═══ Exercise material
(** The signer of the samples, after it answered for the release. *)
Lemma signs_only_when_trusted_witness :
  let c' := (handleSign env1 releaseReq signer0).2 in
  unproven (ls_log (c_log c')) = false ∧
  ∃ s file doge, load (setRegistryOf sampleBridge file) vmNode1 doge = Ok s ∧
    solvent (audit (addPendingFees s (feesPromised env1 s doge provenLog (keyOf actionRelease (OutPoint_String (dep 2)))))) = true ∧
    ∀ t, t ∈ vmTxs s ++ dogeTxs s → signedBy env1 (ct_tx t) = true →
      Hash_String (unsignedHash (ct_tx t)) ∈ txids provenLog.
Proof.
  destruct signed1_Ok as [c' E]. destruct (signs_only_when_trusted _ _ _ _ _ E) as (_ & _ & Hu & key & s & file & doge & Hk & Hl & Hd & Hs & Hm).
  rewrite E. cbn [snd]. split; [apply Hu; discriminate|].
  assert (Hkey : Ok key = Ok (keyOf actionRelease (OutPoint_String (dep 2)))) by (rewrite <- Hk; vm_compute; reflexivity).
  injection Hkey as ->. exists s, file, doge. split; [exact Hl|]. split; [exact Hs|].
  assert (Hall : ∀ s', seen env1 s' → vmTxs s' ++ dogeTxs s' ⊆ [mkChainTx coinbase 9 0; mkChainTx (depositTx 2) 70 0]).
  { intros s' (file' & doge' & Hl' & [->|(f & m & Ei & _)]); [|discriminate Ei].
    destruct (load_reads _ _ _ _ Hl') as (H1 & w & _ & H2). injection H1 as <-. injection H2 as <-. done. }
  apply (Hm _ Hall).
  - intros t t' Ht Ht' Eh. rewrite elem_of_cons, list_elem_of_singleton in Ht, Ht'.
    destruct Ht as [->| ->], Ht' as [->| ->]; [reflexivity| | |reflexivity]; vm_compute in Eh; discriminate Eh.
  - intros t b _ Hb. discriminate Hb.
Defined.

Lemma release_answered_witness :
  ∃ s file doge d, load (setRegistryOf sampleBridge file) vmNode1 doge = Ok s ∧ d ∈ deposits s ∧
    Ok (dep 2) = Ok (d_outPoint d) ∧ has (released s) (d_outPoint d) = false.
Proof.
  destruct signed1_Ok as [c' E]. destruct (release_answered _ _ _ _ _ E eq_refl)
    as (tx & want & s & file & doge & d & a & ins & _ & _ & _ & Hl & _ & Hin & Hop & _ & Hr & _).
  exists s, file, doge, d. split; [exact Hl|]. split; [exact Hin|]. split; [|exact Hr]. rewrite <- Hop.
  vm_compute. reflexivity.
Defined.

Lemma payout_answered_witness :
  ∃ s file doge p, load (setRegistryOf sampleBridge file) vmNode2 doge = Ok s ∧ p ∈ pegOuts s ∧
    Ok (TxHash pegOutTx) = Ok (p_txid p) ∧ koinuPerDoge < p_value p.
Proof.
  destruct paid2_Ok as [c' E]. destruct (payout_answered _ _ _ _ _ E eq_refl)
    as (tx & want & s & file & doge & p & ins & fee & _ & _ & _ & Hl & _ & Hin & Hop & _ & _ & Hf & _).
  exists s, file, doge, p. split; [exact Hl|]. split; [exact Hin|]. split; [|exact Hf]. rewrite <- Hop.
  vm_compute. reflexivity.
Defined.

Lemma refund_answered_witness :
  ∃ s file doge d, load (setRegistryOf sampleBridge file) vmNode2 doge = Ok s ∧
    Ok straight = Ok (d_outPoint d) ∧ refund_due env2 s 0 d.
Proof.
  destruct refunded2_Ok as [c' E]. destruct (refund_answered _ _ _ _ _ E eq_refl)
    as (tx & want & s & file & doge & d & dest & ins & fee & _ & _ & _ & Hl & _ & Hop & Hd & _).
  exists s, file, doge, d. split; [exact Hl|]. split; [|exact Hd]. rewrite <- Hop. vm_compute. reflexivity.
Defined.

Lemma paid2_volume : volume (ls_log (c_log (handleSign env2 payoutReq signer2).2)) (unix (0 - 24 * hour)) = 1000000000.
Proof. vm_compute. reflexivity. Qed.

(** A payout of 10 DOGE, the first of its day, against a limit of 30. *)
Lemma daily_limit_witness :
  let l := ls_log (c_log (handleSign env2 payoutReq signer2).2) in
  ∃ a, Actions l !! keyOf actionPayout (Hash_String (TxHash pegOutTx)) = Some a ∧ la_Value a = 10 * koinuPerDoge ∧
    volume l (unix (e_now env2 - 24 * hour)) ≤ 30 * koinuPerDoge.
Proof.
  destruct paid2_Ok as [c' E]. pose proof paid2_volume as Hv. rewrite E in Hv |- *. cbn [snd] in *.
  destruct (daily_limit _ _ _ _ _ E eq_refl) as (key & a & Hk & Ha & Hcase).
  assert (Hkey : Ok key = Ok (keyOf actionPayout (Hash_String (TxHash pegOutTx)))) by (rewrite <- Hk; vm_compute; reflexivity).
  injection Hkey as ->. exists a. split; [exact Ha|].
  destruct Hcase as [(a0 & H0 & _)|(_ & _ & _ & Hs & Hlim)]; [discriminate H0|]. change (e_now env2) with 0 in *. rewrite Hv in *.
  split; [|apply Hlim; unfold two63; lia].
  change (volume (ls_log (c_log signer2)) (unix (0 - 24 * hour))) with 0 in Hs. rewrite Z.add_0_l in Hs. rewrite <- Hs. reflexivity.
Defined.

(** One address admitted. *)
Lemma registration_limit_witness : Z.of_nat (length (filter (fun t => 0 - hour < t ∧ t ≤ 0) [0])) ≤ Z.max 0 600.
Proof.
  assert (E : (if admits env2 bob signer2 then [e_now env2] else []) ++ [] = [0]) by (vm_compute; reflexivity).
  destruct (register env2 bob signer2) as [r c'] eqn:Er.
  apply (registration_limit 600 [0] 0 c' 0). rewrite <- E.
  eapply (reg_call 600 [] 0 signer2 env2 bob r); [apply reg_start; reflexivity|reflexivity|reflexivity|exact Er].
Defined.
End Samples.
══════
═══ Exercise material
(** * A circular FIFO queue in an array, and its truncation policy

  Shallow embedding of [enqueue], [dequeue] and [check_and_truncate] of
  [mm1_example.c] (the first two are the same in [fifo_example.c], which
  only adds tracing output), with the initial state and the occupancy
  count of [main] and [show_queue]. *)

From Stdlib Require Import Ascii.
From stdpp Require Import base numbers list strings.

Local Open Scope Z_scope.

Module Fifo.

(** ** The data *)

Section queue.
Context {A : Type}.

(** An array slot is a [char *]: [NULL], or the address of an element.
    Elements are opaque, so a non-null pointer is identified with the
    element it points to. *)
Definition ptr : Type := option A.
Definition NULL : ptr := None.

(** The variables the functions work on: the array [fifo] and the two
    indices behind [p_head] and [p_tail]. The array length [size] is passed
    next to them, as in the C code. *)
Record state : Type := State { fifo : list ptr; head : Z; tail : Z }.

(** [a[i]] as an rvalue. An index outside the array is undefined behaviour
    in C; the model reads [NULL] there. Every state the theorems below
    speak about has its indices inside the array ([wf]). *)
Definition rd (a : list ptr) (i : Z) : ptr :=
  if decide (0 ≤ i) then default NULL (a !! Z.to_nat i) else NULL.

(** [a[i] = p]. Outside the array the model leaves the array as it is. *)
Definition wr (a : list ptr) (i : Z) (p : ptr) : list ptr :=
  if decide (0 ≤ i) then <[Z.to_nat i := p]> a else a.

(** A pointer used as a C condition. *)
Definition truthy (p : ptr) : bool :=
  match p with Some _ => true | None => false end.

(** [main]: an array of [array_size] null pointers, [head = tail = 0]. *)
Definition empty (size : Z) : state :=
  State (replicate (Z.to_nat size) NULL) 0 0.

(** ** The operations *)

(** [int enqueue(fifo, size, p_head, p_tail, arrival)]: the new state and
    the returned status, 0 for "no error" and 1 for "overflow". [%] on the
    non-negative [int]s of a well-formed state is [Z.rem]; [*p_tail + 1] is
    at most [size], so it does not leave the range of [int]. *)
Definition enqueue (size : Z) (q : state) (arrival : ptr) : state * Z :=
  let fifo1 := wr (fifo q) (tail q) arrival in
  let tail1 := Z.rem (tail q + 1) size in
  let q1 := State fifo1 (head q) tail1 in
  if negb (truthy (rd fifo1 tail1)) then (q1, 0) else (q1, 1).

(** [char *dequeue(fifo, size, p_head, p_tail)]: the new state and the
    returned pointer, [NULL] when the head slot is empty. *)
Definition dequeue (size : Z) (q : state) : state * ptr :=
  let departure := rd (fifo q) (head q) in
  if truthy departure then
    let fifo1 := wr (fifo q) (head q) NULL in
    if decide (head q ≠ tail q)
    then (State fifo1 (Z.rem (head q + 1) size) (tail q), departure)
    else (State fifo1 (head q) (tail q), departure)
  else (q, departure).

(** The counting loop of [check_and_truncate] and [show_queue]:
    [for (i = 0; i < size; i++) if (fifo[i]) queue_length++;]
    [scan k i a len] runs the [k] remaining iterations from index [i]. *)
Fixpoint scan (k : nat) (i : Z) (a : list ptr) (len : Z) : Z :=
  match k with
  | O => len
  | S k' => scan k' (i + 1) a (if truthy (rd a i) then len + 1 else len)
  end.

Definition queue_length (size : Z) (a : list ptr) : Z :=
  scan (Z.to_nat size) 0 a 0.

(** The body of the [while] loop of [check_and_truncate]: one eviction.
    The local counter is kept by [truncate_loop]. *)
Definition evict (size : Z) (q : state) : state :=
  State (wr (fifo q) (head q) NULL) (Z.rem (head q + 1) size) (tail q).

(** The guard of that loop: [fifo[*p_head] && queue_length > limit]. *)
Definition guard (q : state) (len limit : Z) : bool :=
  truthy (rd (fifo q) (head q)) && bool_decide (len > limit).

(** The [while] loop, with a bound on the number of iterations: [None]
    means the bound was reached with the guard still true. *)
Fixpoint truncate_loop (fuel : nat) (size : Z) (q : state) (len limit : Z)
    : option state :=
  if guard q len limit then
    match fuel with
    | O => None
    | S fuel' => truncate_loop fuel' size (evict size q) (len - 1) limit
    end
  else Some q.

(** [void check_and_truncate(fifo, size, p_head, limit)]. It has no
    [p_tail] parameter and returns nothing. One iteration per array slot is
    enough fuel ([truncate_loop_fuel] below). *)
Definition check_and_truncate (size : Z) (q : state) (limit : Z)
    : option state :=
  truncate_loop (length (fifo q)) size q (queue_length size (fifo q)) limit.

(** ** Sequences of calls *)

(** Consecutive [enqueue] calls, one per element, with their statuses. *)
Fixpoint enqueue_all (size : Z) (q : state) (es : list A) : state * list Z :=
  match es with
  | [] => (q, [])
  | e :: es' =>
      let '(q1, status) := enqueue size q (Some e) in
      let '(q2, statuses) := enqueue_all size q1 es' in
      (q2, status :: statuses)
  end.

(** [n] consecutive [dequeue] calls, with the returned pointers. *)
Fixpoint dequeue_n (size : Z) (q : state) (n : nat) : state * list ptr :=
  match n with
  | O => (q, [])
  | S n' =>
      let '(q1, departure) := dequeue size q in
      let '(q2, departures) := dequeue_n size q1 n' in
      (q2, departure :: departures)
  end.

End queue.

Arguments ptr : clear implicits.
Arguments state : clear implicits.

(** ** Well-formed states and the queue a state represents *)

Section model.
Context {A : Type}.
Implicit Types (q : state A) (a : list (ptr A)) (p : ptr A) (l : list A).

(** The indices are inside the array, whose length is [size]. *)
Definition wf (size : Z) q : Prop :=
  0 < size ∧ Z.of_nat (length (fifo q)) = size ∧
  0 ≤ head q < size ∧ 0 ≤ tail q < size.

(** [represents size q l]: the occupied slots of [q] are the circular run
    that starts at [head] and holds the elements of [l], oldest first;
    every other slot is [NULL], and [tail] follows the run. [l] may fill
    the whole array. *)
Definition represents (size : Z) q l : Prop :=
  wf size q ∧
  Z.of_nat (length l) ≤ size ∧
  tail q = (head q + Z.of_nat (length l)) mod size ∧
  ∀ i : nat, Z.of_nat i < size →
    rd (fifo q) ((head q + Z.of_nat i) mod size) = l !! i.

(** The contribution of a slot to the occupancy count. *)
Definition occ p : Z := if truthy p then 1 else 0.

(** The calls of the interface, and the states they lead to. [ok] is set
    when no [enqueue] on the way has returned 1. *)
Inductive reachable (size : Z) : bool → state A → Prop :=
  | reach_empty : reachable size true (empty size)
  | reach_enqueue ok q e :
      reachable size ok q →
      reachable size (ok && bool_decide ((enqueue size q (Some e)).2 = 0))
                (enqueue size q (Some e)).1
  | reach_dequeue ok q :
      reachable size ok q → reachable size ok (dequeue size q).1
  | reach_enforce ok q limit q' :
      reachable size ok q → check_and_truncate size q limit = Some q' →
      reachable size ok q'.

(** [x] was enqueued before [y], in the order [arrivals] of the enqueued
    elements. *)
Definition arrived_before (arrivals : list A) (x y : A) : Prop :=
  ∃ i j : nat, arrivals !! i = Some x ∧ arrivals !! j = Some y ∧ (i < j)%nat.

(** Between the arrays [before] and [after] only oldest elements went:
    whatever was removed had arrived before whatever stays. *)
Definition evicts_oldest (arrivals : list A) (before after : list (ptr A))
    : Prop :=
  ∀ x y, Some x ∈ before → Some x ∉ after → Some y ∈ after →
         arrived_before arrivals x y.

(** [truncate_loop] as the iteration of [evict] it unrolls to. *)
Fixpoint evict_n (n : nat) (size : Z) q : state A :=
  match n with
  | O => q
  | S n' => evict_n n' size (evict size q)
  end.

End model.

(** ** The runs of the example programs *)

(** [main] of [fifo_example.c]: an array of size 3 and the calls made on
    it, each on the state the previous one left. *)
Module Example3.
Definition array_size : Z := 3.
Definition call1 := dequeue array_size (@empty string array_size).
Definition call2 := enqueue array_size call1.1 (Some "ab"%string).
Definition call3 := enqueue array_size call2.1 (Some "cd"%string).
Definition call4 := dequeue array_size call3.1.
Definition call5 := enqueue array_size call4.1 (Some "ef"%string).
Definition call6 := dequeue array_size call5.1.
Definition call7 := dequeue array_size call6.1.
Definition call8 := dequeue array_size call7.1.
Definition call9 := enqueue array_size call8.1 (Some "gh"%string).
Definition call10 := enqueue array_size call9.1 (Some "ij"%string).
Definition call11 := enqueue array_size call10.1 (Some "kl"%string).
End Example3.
══════
Problem statement
Starting with the line that holds "destruct signed1_Ok as [c' E]. destruct (signs_only_when_trusted" and ending with the line that holds "rewrite E. cbn", retype every line in the data above exactly, and nothing else.

Written answer
  destruct signed1_Ok as [c' E]. destruct (signs_only_when_trusted _ _ _ _ _ E) as (_ & _ & Hu & key & s & file & doge & Hk & Hl & Hd & Hs & Hm).
  rewrite E. cbn [snd]. split; [apply Hu; discriminate|].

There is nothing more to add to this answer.